Inhaled Insulin: Self-Training as Effective as Expert Training

May 31, 2007
Wayne Kuznar

Internal Medicine World Report, September 2006, Volume 0, Issue 0

From the American Diabetes Association

WASHINGTON, DC?Successful use of inhaled insulin does not require intensive training. In a study of patients with type 2 diabetes, those who read the directions for use and tried using the system on their own were just as likely to use it effectively and without adverse events as those who received intensive training, said Julio Rosenstock, MD, of the Dallas Diabetes and Endocrine Center and the University of Texas Southwestern Medical School, also in Dallas, at the 66th Scientific Sessions of the American Diabetes Association.

Ease of use "may allow further reduction in barriers to starting insulin therapy," said Dr Rosenstock. "Self-directed training?using only the directions for use was sufficient to achieve safe and effective results similar to those achieved with intensive educator-directed training."

In the study, 102 insulin na?ve patients with type 2 diabetes who were receiving background therapy of metformin (Glucophage) with or without a thiazolidinedione were randomized to either standard training or intensive educator-directed training for the safe and effective use of the inhaled insulin system.

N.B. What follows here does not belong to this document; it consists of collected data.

(* ===== verification/OutboxCodec.v ===== *)
(** * OutboxCodec: a concrete journal codec

    An instance of the codec interface of [Outbox]: records are written as the
    bits of their [Countable] code and read up to the nesting the parser allows, so every
    law holds by [decode_encode] and the
    journal can be evaluated on concrete inputs. The digest is a byte sum. *)

From Stdlib Require Import ZArith Lia Ascii.
From stdpp Require Import base option list strings gmap countable.
From S2P Require Import Prelude Str Json Validation McpSchema ClaimTypes Outbox.

(** ** Countable records *)

#[export] Instance Operation_countable : Countable Operation.
Proof.
  refine (inj_countable'
    (λ o, match o with Send => 0 | Presence => 1 | Ack => 2 | ClaimRequest => 3 end)
    (λ n, match n with 0 => Send | 1 => Presence | 2 => Ack | _ => ClaimRequest end) _).
  by intros [].
Defined.

#[export] Instance ClientSurface_countable : Countable ClientSurface.
Proof.
  refine (inj_countable' (λ o, match o with Cli => true | Mcp => false end)
    (λ b : bool, if b then Cli else Mcp) _). by intros [].
Defined.

#[export] Instance Disposition_countable : Countable Disposition.
Proof.
  refine (inj_countable'
    (λ o, match o with DApplied => 0 | DExpired => 1 | DSuperseded => 2 | DRejected => 3 end)
    (λ n, match n with 0 => DApplied | 1 => DExpired | 2 => DSuperseded | _ => DRejected end) _).
  by intros [].
Defined.

#[export] Instance ReplayRequest_countable : Countable ReplayRequest.
Proof.
  refine (inj_countable'
    (λ r, (request_id r, origin_id r, sequence r, created_ms r, expires_ms r,
           operation r, surface r, arguments r))
    (λ '(a, b, c, d, e, f, g, h), mkRequest a b c d e f g h) _).
  by intros [].
Defined.

#[export] Instance Event_countable : Countable Event.
Proof.
  refine (inj_countable'
    (λ e, match e with
          | Header o d => inl (inl (o, d))
          | Queued r => inl (inr r)
          | Attempted i => inr (inl i)
          | Settled i d => inr (inr (i, d))
          end)
    (λ t : (Z * string + ReplayRequest) + (Z + Z * Disposition),
       match t with
       | inl (inl (o, d)) => Header o d
       | inl (inr r) => Queued r
       | inr (inl i) => Attempted i
       | inr (inr (i, d)) => Settled i d
       end) _).
  by intros [].
Defined.

(** ** The codec *)

Fixpoint byte_sum (s : string) : Z :=
  match s with
  | EmptyString => 0
  | String a t => (Z.of_N (N_of_ascii a) + byte_sum t)%Z
  end.

Definition bit_codec : JournalCodec :=
  {| sha256 s := [(byte_sum s mod 256)%Z];
     request_to_vec r := Some (pos_text (encode r));
     event_to_vec e := Some (pos_text (encode e));
     line_to_vec e h := Some (pos_text (encode (e, h)));
     line_from_slice s :=
       '(e, h) ← text_pos s ≫= decode;
       if event_nesting e <=? PARSER_DEPTH then Some (e, h) else None |}.

Lemma bit_codec_laws : @JournalCodecLaws bit_codec.
Proof.
  constructor.
  - intros e h l _ [= <-]. simpl. rewrite text_pos_text. simpl. by rewrite decode_encode.
  - intros e h l [= <-]. apply pos_text_line.
Qed.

The group assigned to standard training learned the system by reading the directions and trying it on their own. Those assigned to intensive training attended an orientation session, were individually supervised on using the system, and received training on inspiratory flow rates to optimize inhalation flow rate and duration. They also had access to a telephone help line and received instructions on starting doses and dose titration.

At 4 weeks, 2-hour postprandial blood glucose excursions based on self-monitored blood glucose values were significantly and similarly decreased in both groups.

Overall glycemic control also improved similarly in the 2 groups: hemoglobin (Hb) A1c fell by 0.49% and 0.65% from baseline to 4 weeks in the standard and intensive training groups, respectively, a nonsignificant difference. Inhaled insulin dose requirements were also comparable in both groups.

Overall, compliance with the directions for use was >90% in each group.

There was no significant difference in the rate of any adverse event between the 2 groups. The most frequent side effect was cough, reported by 7.8% of the study group.

Overall, rates of hypoglycemia were low but significantly increased from baseline in both of the training groups.

Body weight increased by 1.62 kg in the standard training group and by 1.03 kg in the intensive training group, a nonsignificant difference.

A significant decrease from baseline in forced expiratory volume in 1 second and forced vital capacity was observed in both groups. Total lung capacity decreased significantly from baseline in the standard training group, whereas the diffusing capacity of the lung for carbon monoxide decreased significantly from baseline in the intensive training group.

Data from a phase 3 trial that included 635 adults with type 2 diabetes receiving injected insulin therapy at baseline were also reported at the meeting. In this study, the patients who were randomized to inhaled insulin had similar improvements in or maintenance of HbA1c values after 2 years compared with those who continued to receive insulin injections. Those randomized to inhaled insulin, however, had slightly better fasting blood glucose levels.

This study builds on earlier data demonstrating that inhaled insulin can improve blood glucose control when used as monotherapy or added to oral therapy in patients with type 2 diabetes who were not controlled with use of oral therapy alone, said Dr Rosenstock.